Other community concerns at the Planning Commission meeting centered on noise, nuisance, traffic, stormwater runoff and pedestrian safety.

Tim McLinden, who lives on N. Walnut Street, is most worried about visitors wandering on his property, and said he would likely have to invest in a fence to keep them out. Under the new plan, his property would abut parking spaces and dumpsters.

“It may be a wonderful thing for the neighborhood. It may be a wonderful thing to the village. We don’t anticipate it will be a wonderful thing to us,” he said of the plans. 

Neighbors Jon Hudson, Alex Melamed, Chris Hudson, Melissa Heston and Michele Burns focused on the potential for the plan to worsen area traffic. Both N. Walnut Street, a narrow street with parking permitted along both sides, and Fairfield Pike, a fast-traveled route with a one-lane bridge underpass, were cited.

Another neighbor, Rosanne Duffoe, cited concerns about “hostel culture” and an attendant increase in crime. Heston added her worries over the transient nature of hostel visitors and brought up stormwater runoff as another issue. Overall, she sees the property as “pushing into residential areas.”

But not all comments during the public hearing were critical. 

Richard Lapedes, a local sculptor who has a studio at MillWorks, expressed excitement to see a unified vision for the property around maker spaces, and new owners who are bringing “fresh energy, young energy and smart energy.”

“It’s a place where people who make things — crafters, artists — can make community and a home, and we all need it.” Lapedes said of the vision. He is optimistic about whom the artistic opportunities might attract.

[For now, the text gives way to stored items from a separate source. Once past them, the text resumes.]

(** What the ingestion service relies on, as classes over its ports: how the repository
    moves a file through its lifecycle, and that everything else leaves lifecycles alone.
    [PostgresRepository.v] discharges the repository's part. *)
(** [file_status] observes the stored status of a file; [consistent] is the storage
    invariant; [may_write] says the session may write the file (it holds the file's lock,
    or none at all). *)
Class FileStore (W : Type) := {
  file_status : uuid -> W -> option IngestionStatus;
  consistent : W -> Prop;
  may_write : uuid -> W -> Prop
}.

Section quiet.
Context {W : Type} `{!FileStore W}.

Definition same_statuses (w w' : W) : Prop := forall k, file_status k w' = file_status k w.

(** What a step keeps that is not about lifecycles. *)
Definition undisturbed (w w' : W) : Prop :=
  consistent w' /\ same_statuses w w' /\ forall k, may_write k w -> may_write k w'.

Definition quiet {A} (m : M W A) : Prop :=
  forall w, consistent w -> wp m (fun _ w' => undisturbed w w') (fun _ w' => undisturbed w w') w.

(** The step of one file from its status to [target]. *)
Definition moved (sid : uuid) (target : IngestionStatus) (w w' : W) : Prop :=
  consistent w' /\ file_status sid w' = Some target /\
  (forall k, k <> sid -> file_status k w' = file_status k w) /\
  forall k, may_write k w -> may_write k w'.
End quiet.

(** The repository. *)
Class FileLifecycle (W : Type) `{IngestionRepository W, !FileStore W} : Prop := {
  transition_moves : forall sid expected target code (w : W), consistent w ->
    wp (transition sid expected target code)
      (fun _ w' => (exists cur, file_status sid w = Some cur /\ cur ∈ expected /\
          allowed cur target = true) /\ moved sid target w w')
      (fun _ w' => undisturbed w w') w;
  transition_succeeds : forall sid expected target code (w : W) cur,
    consistent w -> may_write sid w -> file_status sid w = Some cur -> cur ∈ expected ->
    expected <> [] -> allowed cur target = true -> code_too_long code = false ->
    exists w', transition sid expected target code w = (Returned tt, w');
  record_archive_moves : forall sid a version (w : W), consistent w ->
    wp (record_archive sid a version)
      (fun _ w' => file_status sid w = Some DOWNLOADING /\ moved sid ARCHIVED w w')
      (fun _ w' => undisturbed w w') w;
  get_reads : forall sid (w : W), consistent w ->
    wp (repo_get sid)
      (fun reg w' => undisturbed w w' /\ reg_source_file_id reg = sid /\
         file_status sid w = Some (reg_status reg))
      (fun _ w' => undisturbed w w' /\ (may_write sid w -> file_status sid w = None)) w;
  register_reads : forall rf owned (w : W), consistent w ->
    wp (register_discovery rf owned)
      (fun reg w' => consistent w' /\ (forall k, may_write k w -> may_write k w') /\
         file_status (reg_source_file_id reg) w' = Some (reg_status reg) /\
         (forall k, k <> reg_source_file_id reg -> file_status k w' = file_status k w) /\
         (file_status (reg_source_file_id reg) w = Some (reg_status reg) \/
          file_status (reg_source_file_id reg) w = None /\ reg_status reg = DISCOVERED) /\
         (owned = true -> may_write (reg_source_file_id reg) w'))
      (fun _ w' => undisturbed w w') w;
  quiet_assert_allowed : forall r, quiet (assert_ingestion_allowed r);
  quiet_archive_sha256 : forall sid, quiet (archive_sha256 sid);
  quiet_reuse : forall sid v d c, quiet (reuse_validated_staging sid v d c);
  quiet_stage : forall sid b, quiet (stage sid b);
  quiet_finalize : forall sid d, quiet (finalize_staging sid d);
  quiet_has_quarantine : forall sid, quiet (has_file_quarantine_issue sid);
  quiet_apply : forall sid d m f, quiet (apply_staged sid d m f);
  quiet_begin_replay : forall sid v r, quiet (begin_replay sid v r);
  quiet_finish_replay : forall rid b c, quiet (finish_replay rid b c)
}.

“It’s a place where visitors can interact, not only with each other and villagers, but with the things that mark our community as different from the rest of the county,” Lapedes said.

Amy Magnus, who plans to open the children’s science museum, said she sees opportunity not just in her new venture, but also in MillWorks as a site for new startups.

Downtown business owner Sam Eckenrode suggested that the village work towards a mutually beneficial situation and encouraged the community to be proactive, not reactive, to change.

“If we want progress, we have to be progressive, and we have to find ways to work together so we can find the win-wins,” she said.

Owner responds

Yamamoto has been somewhat surprised about the opposition to the project, she said this week. In addition to hearing concerns at the meeting, she held an intense three-hour discussion of around 20 people at the Emporium on Sunday.

The way Yamamoto sees it, the couple is bringing new energy to a site that could be more accessible to villagers. 

“Our vision for the MillWorks property is that we bring it to life,” she said.

Yamamoto praised the previous property owners for “making something out of nothing” with the current incarnation of MillWorks, which had been a cannery and seed company. 

“They took risks believing in companies,” Yamamoto said. “They offered low rent to help companies get established — that’s not something everyone could do. They should be given an award for what they did.”

Now, Yamamoto believes the path to MillWorks’ future starts with building on the success of Yellow Springs Brewery and reorienting the site as “a place for people to gather.”

“There’s more opportunity for people to come and hang out, to stay, to engage in the community,” Yamamoto said of her plans.

Responding to concerns at the Planning Commission meeting about potentially detracting business from downtown, Yamamoto spoke of the property as a supplement to the central business district.

“I think it will be a great symbiotic relationship,” Yamamoto said later of the park and downtown. “I think it’s going to add value.”